After patterning the bacteria with bio-sCAPA, we placed a nutrient agar pad over the PDMS template for the controls (see Materials and methods). For antibiotic exposure assays, we added 40× MIC of the antibiotic to the agar pads and, after antibiotic exposures of a specified duration, switched the pad to nutrient agar without antibiotics, allowing the surviving cells to re-establish growth (Fig. 1b and c). We monitored growth from the single-cell using time-lapse image microscopy (Fig. 1d) where, by stitching together multiple fields of view, we monitored the full patterned area of S. aureus cells, containing >104–105 cells depending on the experiment (Fig. 1e). To analyse cell growth, we used a custom image analysis script (see Materials and methods for details). We first identified the positions of all individual patterned cells at the start of the time-lapse following standard fluorescent particle localisation techniques (Fig. 1f).51 Growing cells formed radially-expanding colonies that were identified by binarising the fluorescence image and fitting circles to all growing colonies (Fig. 1g). This allowed us to identify the locations of growing individual cells compared to non-growing cells and measure their lag-times and growth rates over time (Fig. 1h).

Nutrient starvation as a simple model to stress S. aureus

Given the importance of prior stress, such as heat shock, low pH, nutrient depletion, and oxidative stress, in altering the antibiotic tolerance profile of S. aureus,54–59 we characterized the signatures of stress in nutrient-starved S. aureus cultures both at the population and single-cell level. Stress response at the population level was analyzed using liquid culture and CFU counting assays, while the single-cell response was quantified with bio-sCAPA. The increased lag time in liquid culture and delayed colony appearance time in the plate assay for starved populations could be explained by direct observation of starvation-delayed growth onset combined with a higher fraction of dead cells using bio-sCAPA.

We grew liquid cultures of S. aureus strain JE2 in tryptone soy broth (TSB) for 1, 2 or 6 days overnight. 1-day-old cultures correspond to leaving the cultures in the incubator for 16 hours, 2-day-old corresponds to 40 hours and 6-day-old, 136 hours. We performed optical density (OD) growth measurements in liquid culture by washing and diluting these cultures in fresh TSB and measuring how the time for growth to re-establish depended on the age of the culture. We observed a significant delay in lag-time between 1-day-old cultures compared to 2 and 6-day-old cultures (Fig. 2a). By fitting the OD curves to a Gompertz growth law,60,61 the lag was measured to be 217 ± 7, 283 ± 7 and 292 ± 7 minutes for 1, 2 and 6-day old cultures, respectively (see Fig. S2 for fitting details).

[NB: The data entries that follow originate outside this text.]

(** What the rendering loop appends. *)
Lemma render_loop_spec phs labels out res :
  render_loop phs labels out = Ok res ->
  exists idx, res = out ++ idx /\ Forall is_u32 idx /\
    (sum_min_arcs phs <= length idx)%nat /\
    (existsb ph_string phs = false -> length idx = length phs) /\
    (length out + sum_min_arcs phs <= MAX_ARCS -> length res <= MAX_ARCS)%nat.
Proof.
  revert out. induction phs as [|p phs IH]; intros out Hr; cbn [render_loop] in Hr.
  - injection Hr as <-. exists []. rewrite app_nil_r. unfold sum_min_arcs. simpl.
    repeat split; [constructor|lia|lia].
  - change (sum_min_arcs (p :: phs)) with (min_arcs p + sum_min_arcs phs)%nat.
    unfold min_arcs. cbn [existsb].
    destruct (bt_get (ph_name p) (labels_iter labels)) as [value|]; [|done]. simpl in Hr.
    destruct (ph_string p); simpl in Hr.
    + destruct (String.eqb_spec value "") as [|Hne]; [done|].
      destruct (Nat.ltb_spec MAX_ARCS
        (length out + 1 + String.length value + sum_min_arcs phs)) as [|Hle]; [done|].
      apply IH in Hr as (idx & -> & Hu & Hm & _ & Hb).
      exists (Z.of_nat (String.length value) :: bytes_of value ++ idx).
      rewrite <- !app_assoc. cbn [app length]. rewrite !length_app. cbn [length].
      rewrite length_app, bytes_of_length.
      repeat split; try done.
      * constructor; [|apply Forall_app; split; [apply u8_u32, bytes_of_u8|done]].
        unfold is_u32, MAX_ARCS in *. lia.
      * destruct value; [done|]. simpl. lia.
      * intros _. rewrite !length_app in Hb. simpl in Hb. rewrite bytes_of_length in Hb. lia.
    + destruct (index_arc value) as [arc|] eqn:Ha; [|done]. simpl in Hr.
      apply IH in Hr as (idx & -> & Hu & Hm & He & Hb). exists (arc :: idx).
      rewrite <- app_assoc. repeat split; try done.
      * constructor; [|done]. by apply index_arc_canonical in Ha as [].
      * simpl. lia.
      * intros Hs. simpl. by rewrite He.
      * intros Hle. rewrite !length_app in *. simpl in *. lia.
Qed.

image file: d3lc00611e-f2.tif
Fig. 2 Nutrient-stressed S. aureus is characterised by prolonged lag time. a) Optical density measurements of 1, 2, and 6-day overnight cultures. Coloured lines represent the mean of 8 biological replicates per nutrient starvation condition. Error bars represent standard error on the mean for 4 technical repeats. Black dashed lines represent fit to Gompertz's law. Lag-time parameter fitted are 217 ± 7, 283 ± 7, 292 ± 7 minutes for 1-day, 2-day and 6-day-old cultures, respectively. b) CFU analysis: ratio of colonies counted 48 hours after plating, to count at 24 hours after plating image file: d3lc00611e-t1.tif for different culture age. A value of 1 corresponds to all colonies on the plate becoming visible within 24 hours after plating. c) Representative green fluorescence images of 1, 2 and 6-day-old cultures growing after sCAPA deposition. Scale bar = 50 μm. d) Area fraction of microscope field of view covered by growing cells. e) Bio-sCAPA analysis: cumulative lag-time distribution. Lag time is defined as when the bacterial colony has grown to a radius of 6.5 μm. Each distribution in d) and e) corresponds to pooled data of at least 4 independent biological replicates.

On plating and counting colony-forming units (CFUs), we observed pronounced heterogeneity in colony appearance time after 6-days in the incubator, compared to those incubated for 1 and 2 days (Fig. 2b, see Fig. S3 for absolute CFU counts). This corresponded to visible colony size heterogeneity on the plate, similar to what has been documented for acid stress and oxidative stress on S. aureus.39,41,42,62,63 Whereas almost all colonies had grown to a visible size within 24 hours for 1 and 2-day-old cultures, many colonies only became visible after 24 hours in the case of 6-day-old cultures. The colonies counted 48 hours after initial plating were always smaller than the average colony size on the plate (Fig. S3e and f).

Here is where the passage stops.